(** The stored value: the forward cell when the sheet has a number there,
    else the reverse cell when it has one, else the sentinel. *)
Lemma travel_entry_fallback (dist : distance_sheet) (i j : string) :
  travel_entry dist i j
  = match (if Spec.has_entry dist i j then dist_loc dist i j else None) with
    | Some q => Py.PyFloat q
    | None =>
        match (if Spec.has_entry dist j i then dist_loc dist j i else None) with
        | Some q => Py.PyFloat q
        | None => Py.PyInt BIG_DISTANCE
        end
    end.
Proof.
  unfold travel_entry, Spec.has_entry.
  destruct (mem i (dist_index dist)), (mem j (dist_columns dist)),
           (mem j (dist_index dist)), (mem i (dist_columns dist));
    simpl; destruct (dist_loc dist i j); simpl; try reflexivity;
    destruct (dist_loc dist j i); reflexivity.
Qed.

(** The sentinel is stored exactly for the pairs no direction resolves. *)
Lemma travel_entry_sentinel (dist : distance_sheet) (i j : string) :
  Spec.resolvable dist i j = false <-> travel_entry dist i j = Py.PyInt BIG_DISTANCE.
Proof.
  rewrite travel_entry_fallback. unfold Spec.resolvable, Spec.has_entry.
  destruct (mem i (dist_index dist)), (mem j (dist_columns dist)),
           (mem j (dist_index dist)), (mem i (dist_columns dist));
    simpl; destruct (dist_loc dist i j); simpl;
    try destruct (dist_loc dist j i); simpl; split; intros H;
    first [reflexivity | discriminate H].
Qed.

(** No stored value is [None]. *)
Lemma travel_entry_not_None (dist : distance_sheet) (i j : string) :
  Py.is_not_None (travel_entry dist i j) = true.
Proof.
  rewrite travel_entry_fallback.
  destruct (if Spec.has_entry dist i j then _ else _); [reflexivity |].
  destruct (if Spec.has_entry dist j i then _ else _); reflexivity.
Qed.

(** When the sheet never holds two different numbers for the two
    directions of a pair, the table is symmetric. *)
Lemma travel_entry_symmetric (dist : distance_sheet) (i j : string) :
  (forall a b, Spec.has_entry dist i j = true -> Spec.has_entry dist j i = true ->
               dist_loc dist i j = Some a -> dist_loc dist j i = Some b -> a = b) ->
  travel_entry dist i j = travel_entry dist j i.
Proof.
  intros Hsym. rewrite !travel_entry_fallback.
  destruct (Spec.has_entry dist i j) eqn:Eij, (Spec.has_entry dist j i) eqn:Eji;
    try reflexivity.
  destruct (dist_loc dist i j) as [a |] eqn:Ea, (dist_loc dist j i) as [b |] eqn:Eb;
    try reflexivity.
    now rewrite (Hsym a b eq_refl eq_refl eq_refl eq_refl).
Qed.

(** ** The pair list *)

Lemma filter_all {A} (f : A -> bool) (l : list A) :
  (forall x, In x l -> f x = true) -> filter f l = l.
Proof.
  induction l as [| a l IH]; intros H; simpl; [reflexivity |].
  rewrite (H a (or_introl eq_refl)). f_equal. apply IH. intros x Hx. apply H. now right.
Qed.

Lemma build_pairs_unfiltered (dist : distance_sheet) (all : list string) :
  forall ls, incl ls all -> build_pairs (build_travel dist all) ls = Spec.later_pairs ls.
Proof.
  induction ls as [| i later IH]; intros Hincl; simpl; [reflexivity |].
  rewrite IH by (intros x Hx; apply Hincl; now right).
  rewrite filter_all; [reflexivity |].
  intros k Hk. rewrite travel_get_build.
  - apply travel_entry_not_None.
  - apply Hincl. now left.
  - apply Hincl. now right.
Qed.

(** The filter of line 123 removes nothing. *)
Lemma pairs_unfiltered (wb : workbook) (inp : inputs) :
  result_of (normalize wb) = Ok inp -> pairs inp = Spec.later_pairs (locations inp).
Proof.
  intros H. destruct (normalize_ok wb inp H) as [_ [_ [Ht _]]].
  unfold pairs. rewrite Ht. apply build_pairs_unfiltered. apply incl_refl.
Qed.

Lemma build_pairs_In (t : list (string * list (string * Py.pyval))) (ls : list string)
      (i k : string) :
  In (i, k) (build_pairs t ls) -> In i ls /\ In k ls.
Proof.
  induction ls as [| a later IH]; simpl; [intros [] |].
  rewrite in_app_iff, in_map_iff. intros [[x [Heq Hx]] | H].
  - inversion Heq; subst. apply filter_In in Hx. tauto.
  - destruct (IH H). tauto.
Qed.

(** C1, on a workbook whose distance sheet knows neither A nor B: no
    direction of the pair resolves, and the pair is in the pair list all
    the same, with a declared variable for driver [d1] that the objective
    charges at the sentinel distance. *)
Theorem unresolved_pair_gets_variable :
  result_of (normalize Scenario.wb_isolated) = Ok (Scenario.inputs_of Scenario.wb_isolated)
  /\ In "A" (locations (Scenario.inputs_of Scenario.wb_isolated))
  /\ In "B" (locations (Scenario.inputs_of Scenario.wb_isolated))
  /\ Spec.resolvable (dist_df Scenario.wb_isolated) "A" "B" = false
  /\ Spec.resolvable (dist_df Scenario.wb_isolated) "B" "A" = false
  /\ pairs (Scenario.inputs_of Scenario.wb_isolated) = [("A", "B")]
  /\ In (binary (W "d1" 0)) (variables (build (Scenario.inputs_of Scenario.wb_isolated)))
  /\ In ((inject_Z SMALL_TRIP * inject_Z BIG_DISTANCE)%Q, W "d1" 0%nat)
        (terms (objective (build (Scenario.inputs_of Scenario.wb_isolated)))).
Proof.
  repeat split; try reflexivity.
  - left. reflexivity.
  - right. left. reflexivity.
  - vm_compute. repeat (first [left; reflexivity | right]).
  - vm_compute. repeat (first [left; reflexivity | right]).
Qed.

(** C8, on a sheet whose cell (A, B) is 5 and whose cell (B, A) is 7:
    each lookup returns its own forward cell and the table is not
    symmetric. *)
Theorem one_way_sheet_is_not_symmetrised :
  In "A" (locations (Scenario.inputs_of Scenario.wb_one_way))
  /\ In "B" (locations (Scenario.inputs_of Scenario.wb_one_way))
  /\ travel_get (travel (Scenario.inputs_of Scenario.wb_one_way)) "A" "B" = Py.PyFloat (5 # 1)
  /\ travel_get (travel (Scenario.inputs_of Scenario.wb_one_way)) "B" "A" = Py.PyFloat (7 # 1)
  /\ travel_get (travel (Scenario.inputs_of Scenario.wb_one_way)) "A" "B"
     <> travel_get (travel (Scenario.inputs_of Scenario.wb_one_way)) "B" "A".
Proof.
  repeat split; try reflexivity.
  - left. reflexivity.
  - right. left. reflexivity.
  - vm_compute. discriminate.
Qed.

(** ** Extraction *)

Lemma collect_raises (inp : inputs) (value : valuation) (j : string) (ds : list string) :
  forall acc,
    In j ds -> value (U j) = None ->
    exists msg, collect inp value ds acc = ([], Raise (TypeError msg)).
Proof.
  induction ds as [| d rest IH]; intros acc Hin Hnone; [destruct Hin |].
  simpl. unfold used_unguarded. destruct (value (U d)) eqn:Ed.
  - destruct Hin as [-> | Hin]; [congruence |].
    destruct (IH (acc ++ rows_of inp value d)%list Hin Hnone) as [msg H].
    simpl. rewrite H. now exists msg.
  - now eexists.
Qed.

(** A driver whose [used] flag has no value makes the extractor raise. *)
Lemma extract_raises_on_undefined_used (inp : inputs) (value : valuation) (j : string) :
  In j (drivers inp) -> value (U j) = None ->
  exists msg, result_of (extract inp value) = Raise (TypeError msg).
Proof.
  intros Hin Hnone. unfold extract.
  destruct (collect_raises inp value j (drivers inp) [] Hin Hnone) as [msg H].
  rewrite H. now exists msg.
Qed.

Lemma collect_completes (inp : inputs) (value : valuation) (ds : list string) :
  forall acc,
    (forall j, In j ds -> value (U j) <> None) ->
    collect inp value ds acc = ([], Ok (acc ++ flat_map (rows_of inp value) ds)%list).
Proof.
  induction ds as [| d rest IH]; intros acc Hdef; simpl.
  - now rewrite app_nil_r.
  - unfold used_unguarded. destruct (value (U d)) eqn:Ed.
    + simpl. rewrite IH by (intros j Hj; apply Hdef; now right).
      now rewrite <- app_assoc.
    + elim (Hdef d (or_introl eq_refl) Ed).
Qed.

(** When every [used] flag has a value the extractor completes, whatever
    the other values are. *)
Lemma extract_completes (inp : inputs) (value : valuation) :
  (forall j, In j (drivers inp) -> value (U j) <> None) ->
  extract inp value
  = ([], Ok {| driver_summary := map (summary_of inp value) (drivers inp);
               driver_assignments := flat_map (rows_of inp value) (drivers inp);
               uber := leftover inp value |}).
Proof.
  intros Hdef. unfold extract. now rewrite (collect_completes inp value _ [] Hdef).
Qed.

(** ** Evaluating the expressions of the model *)

Lemma eval_const_shift (sol : solution) (ts : list (Z * var)) (c : Z) :
  eval sol {| terms := ts; const := c |} = eval sol {| terms := ts; const := 0 |} + c.
Proof.
  unfold eval. simpl. induction ts as [| t ts IH]; simpl; lia.
Qed.

Lemma eval_plus (sol : solution) (a b : affine Z) :
  eval sol (plus a b) = eval sol a + eval sol b.
Proof.
  destruct a as [ta ca], b as [tb cb]. unfold plus. simpl.
  rewrite (eval_const_shift sol (ta ++ tb)), (eval_const_shift sol ta),
    (eval_const_shift sol tb).
  unfold eval. simpl. induction ta as [| t ta IH]; simpl; lia.
Qed.

Lemma eval_scale (sol : solution) (k : Z) (e : affine Z) :
  eval sol (scale k e) = k * eval sol e.
Proof.
  destruct e as [ts c]. unfold scale, eval. simpl.
  induction ts as [| t ts IH]; simpl; lia.
Qed.

Lemma eval_of_var (sol : solution) (v : var) : eval sol (of_var v) = sol v.
Proof. unfold eval, of_var. cbn [terms const fold_right fst snd]. lia. Qed.

Lemma eval_lit (sol : solution) (k : Z) : eval sol (lit k) = k.
Proof. reflexivity. Qed.

Lemma eval_minus (sol : solution) (a b : affine Z) :
  eval sol (minus a b) = eval sol a - eval sol b.
Proof. unfold minus. rewrite eval_plus, eval_scale. lia. Qed.

Lemma eval_lpSum_vars {A} (sol : solution) (f : A -> var) (l : list A) :
  eval sol (lpSum (map (fun a => of_var (f a)) l))
  = fold_right Z.add 0 (map (fun a => sol (f a)) l).
Proof.
  induction l as [| a l IH]; simpl; [reflexivity |].
  now rewrite eval_plus, eval_of_var, IH.
Qed.

Create Rewrite HintDb eval.
#[local] Hint Rewrite eval_plus eval_scale eval_of_var eval_lit eval_minus
  @eval_lpSum_vars : eval.

(** ** Reading the constraints off a feasible point *)

Section Feasible.
Variable inp : inputs.
Variable sol : solution.
Hypothesis Hfeas : feasible (build inp) sol.

Lemma feasible_holds (c : constraint) :
  In c (constraints (build inp)) -> holds sol c = true.
Proof.
  destruct Hfeas as [_ Hc]. rewrite forallb_forall in Hc. apply Hc.
Qed.

Lemma feasible_within (d : decl) :
  In d (variables (build inp)) -> within sol d = true.
Proof.
  destruct Hfeas as [Hv _]. rewrite forallb_forall in Hv. apply Hv.
Qed.

Lemma binary_bounds (v : var) :
  In (binary v) (variables (build inp)) -> 0 <= sol v <= 1.
Proof.
  intros H. apply feasible_within in H. unfold within in H. simpl in H.
  apply andb_prop in H. destruct H as [H1 H2]. lia.
Qed.

Lemma integer_bounds (v : var) :
  In (integer_from_0 v) (variables (build inp)) -> 0 <= sol v.
Proof.
  intros H. apply feasible_within in H. unfold within in H. simpl in H.
  apply andb_prop in H. destruct H as [H1 _]. lia.
Qed.

Lemma visit_binary (j i : string) :
  In j (drivers inp) -> In i (locations inp) -> 0 <= sol (X j i) <= 1.
Proof.
  intros Hj Hi. apply binary_bounds. simpl. unfold declared.
  apply in_or_app. left. apply in_flat_map. exists j. split; [assumption |].
  apply in_map_iff. now exists i.
Qed.

Lemma pickup_nonneg (j i : string) :
  In j (drivers inp) -> In i (locations inp) -> 0 <= sol (Y j i).
Proof.
  intros Hj Hi. apply integer_bounds. simpl. unfold declared.
  apply in_or_app. right. apply in_or_app. left.
  apply in_flat_map. exists j. split; [assumption |].
  apply in_map_iff. now exists i.
Qed.

Lemma used_binary (j : string) : In j (drivers inp) -> 0 <= sol (U j) <= 1.
Proof.
  intros Hj. apply binary_bounds. simpl. unfold declared.
  do 2 (apply in_or_app; right). apply in_or_app. left.
  apply in_map_iff. now exists j.
Qed.

Lemma pair_binary (j : string) (idx : nat) :
  In j (drivers inp) -> (idx < List.length (pairs inp))%nat -> 0 <= sol (W j idx) <= 1.
Proof.
  intros Hj Hidx. apply binary_bounds. simpl. unfold declared.
  do 3 (apply in_or_app; right). apply in_or_app. left.
  apply in_flat_map. exists j. split; [assumption |].
  apply in_map_iff. exists idx. split; [reflexivity |]. apply in_seq. lia.
Qed.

EXERCISE DETAILS:
Your answer should be the exact lines above from the one with "eval sol (lpSum" through the one with "Lemma pickup_nonneg (j", both included, and nothing besides.

SOLUTION TO THIS TASK:
  eval sol (lpSum (map (fun a => of_var (f a)) l))
  = fold_right Z.add 0 (map (fun a => sol (f a)) l).
Proof.
  induction l as [| a l IH]; simpl; [reflexivity |].
  now rewrite eval_plus, eval_of_var, IH.
Qed.

Create Rewrite HintDb eval.
#[local] Hint Rewrite eval_plus eval_scale eval_of_var eval_lit eval_minus
  @eval_lpSum_vars : eval.

(** ** Reading the constraints off a feasible point *)

Section Feasible.
Variable inp : inputs.
Variable sol : solution.
Hypothesis Hfeas : feasible (build inp) sol.

Lemma feasible_holds (c : constraint) :
  In c (constraints (build inp)) -> holds sol c = true.
Proof.
  destruct Hfeas as [_ Hc]. rewrite forallb_forall in Hc. apply Hc.
Qed.

Lemma feasible_within (d : decl) :
  In d (variables (build inp)) -> within sol d = true.
Proof.
  destruct Hfeas as [Hv _]. rewrite forallb_forall in Hv. apply Hv.
Qed.

Lemma binary_bounds (v : var) :
  In (binary v) (variables (build inp)) -> 0 <= sol v <= 1.
Proof.
  intros H. apply feasible_within in H. unfold within in H. simpl in H.
  apply andb_prop in H. destruct H as [H1 H2]. lia.
Qed.

Lemma integer_bounds (v : var) :
  In (integer_from_0 v) (variables (build inp)) -> 0 <= sol v.
Proof.
  intros H. apply feasible_within in H. unfold within in H. simpl in H.
  apply andb_prop in H. destruct H as [H1 _]. lia.
Qed.

Lemma visit_binary (j i : string) :
  In j (drivers inp) -> In i (locations inp) -> 0 <= sol (X j i) <= 1.
Proof.
  intros Hj Hi. apply binary_bounds. simpl. unfold declared.
  apply in_or_app. left. apply in_flat_map. exists j. split; [assumption |].
  apply in_map_iff. now exists i.
Qed.

Lemma pickup_nonneg (j i : string) :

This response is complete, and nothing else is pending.